As committed readers of TheGamer will know, I have been exploring Kanto slowly, week by week, in an attempt to soak up the stories that make the region so special. Today's entry whisks us all away to the peaceful, joyful, Pokemon loving port city of Vermilion, which we promptly destroy with our selfish ways. That's not what I'm here to talk about though – the point is soon, I'm going to make a choice. While there is a 'canon' way to approach Kanto, the gym leaders 4th-7th can be approached in a variable order. There are some caveats to it – certain gyms unlock HMs that grant access to the next in the queue – but for the most part they can be mixed and matched. In future games, this mechanic was removed for linear progression, but perhaps it's time to go back to where it all began, back to Kanto.
I only learned recently that this mechanic was removed from future games, and by recently, I mean yesterday, when the news hit me like a Hyper Beam to the face.
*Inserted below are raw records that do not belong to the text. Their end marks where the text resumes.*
Local Open Scope list_scope.
Local Open Scope nat_scope.

(** * Part I: definitions *)

(** ** Characters

    The validators look at single characters and at lengths, so they take a
    Python [str] as its sequence of Unicode code points. *)

Definition codepoints (s : string) : list N :=
  Ascii.N_of_ascii <$> String.list_ascii_of_string s.

Definition in_range (lo hi c : N) : bool := (lo <=? c)%N && (c <=? hi)%N.

(** [[a-z]], [[A-Z]] and [[@#$%^&+=!]]. *)
Definition lowercase (c : N) : bool := in_range 97 122 c.
Definition uppercase (c : N) : bool := in_range 65 90 c.
Definition symbols : list N := codepoints "@#$%^&+=!".
Definition symbol (c : N) : bool := bool_decide (c ∈ symbols).

(** [.] without [re.DOTALL]: every character but the line feed. *)
Definition dot (c : N) : bool := negb (c =? 10)%N.

(** The digits [0] to [9], the ASCII part of both Unicode digit tables. *)
Definition ascii_digit (c : N) : bool := in_range 48 57 c.

(** ** The regular expressions of the validators

    Only the constructs the source's patterns use: a character class, a class
    repeated ([c*], [c{n,}]), a lookahead and concatenation. *)

Inductive regex : Type :=
| Class (p : N → bool)
| Star (p : N → bool)
| AtLeast (n : nat) (p : N → bool)
| Lookahead (r : regex)
| Cat (r1 r2 : regex).

(** Every way [c*] can stop: the longest run first, as the greedy star tries
    them. *)
Fixpoint star_rests (p : N → bool) (s : list N) : list (list N) :=
  match s with
  | c :: t => (if p c then star_rests p t else []) ++ [s]
  | [] => [[]]
  end.

Fixpoint at_least_rests (n : nat) (p : N → bool) (s : list N) : list (list N) :=
  match n with
  | O => star_rests p s
  | S n' =>
      match s with
      | c :: t => if p c then at_least_rests n' p t else []
      | [] => []
      end
  end.

(** [rests r s]: what is left of [s] after each match of [r] at its start, in
    the order a backtracking matcher finds them. *)
Fixpoint rests (r : regex) (s : list N) : list (list N) :=
  match r with
  | Class p =>
      match s with
      | c :: t => if p c then [t] else []
      | [] => []
      end
  | Star p => star_rests p s
  | AtLeast n p => at_least_rests n p s
  | Lookahead r' => match rests r' s with [] => [] | _ :: _ => [s] end
  | Cat r1 r2 => rests r1 s ≫= rests r2
  end.

(** [bool(re.fullmatch(r, s))]: some match consumes all of [s]. *)
Definition fullmatch (r : regex) (s : list N) : bool :=
  existsb (λ rest, bool_decide (rest = [])) (rests r s).

(** ** Validators *)

Section Validators.

(** The Unicode tables behind [\d] (category Nd) and [str.isdigit] belong to
    the Python runtime; they are parameters here. *)
Variable unicode_decimal : N → bool.
Variable unicode_digit : N → bool.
While discussing Pokemon games past and present, I mused that next time I dip into HeartGold, I might hunt out an alternative route. I can't, I was swiftly informed. Only Kanto has that system, and it seems to have come about via players finding loopholes as opposed to a deliberate choice. That's no real surprise: Pokemon Red & Blue were essentially held together with sellotape. For example, if you didn't have a Thunderstone but wanted to evolve a Pokemon that needed it, if you switched in Growlithe in battle and won, the game would read Growlithe's code as that of a Thunderstone and the evolution would occur. Onix was the Water Stone, Exeggutor the Moon Stone, Psyduck the Leaf Stone, and, in a double glitch, Missingno was the Fire Stone. Nothing in Pokemon Red & Blue was deliberate.
While the Growlithe glitch needed to be fixed, and despite its charm I'm glad the Rare Candy cheat hasn't reappeared to make the already too-easy games even more straightforward, the gym system needs to come back. Okay sure, I've played every game since then and have never noticed its absence, but now that I've been made aware, it's retroactively become one of my biggest bugbears with the recent Pokemon games.
It feels emblematic of how empty some of the modern world-building is. Ballonlea is possibly the best a Pokemon town has ever looked, but it's soulless and devoid of any character whatsoever. Hulbury had all the ingredients to be one of Pokemon's best locations in any game, but it undercooks them into a watery slop. Is the fact the game leads you through each town step by step part of the reason the game is so determined to take away your freedom? Is the fact the game knows you can never really explore it in your own way part of why the towns are so empty?
Hopefully, this could all change with Scarlet & Violet. The Iberian region has some open world exploration that looks to pick up where Legends: Arceus left off, introducing a newfound freedom. Legends has no gyms and story progress is fairly linear, but unlike other Pokemon games there's also plenty to do if you completely ignore the main quest and work on the litany of side quests – something Pokemon traditionally only has a select few of per game. Legends is very different in its structure, and Scarlet & Violet is likely to have the regular eight gyms then final showdown (whether an Elite Four or a new gimmick that the last two games have toyed with), but the fact it encourages you to go out into the big, wide world might mean that we get to choose our gyms again.
I only found out we couldn't select our gym order yesterday, and I already feel like I've been missing it for 20 years.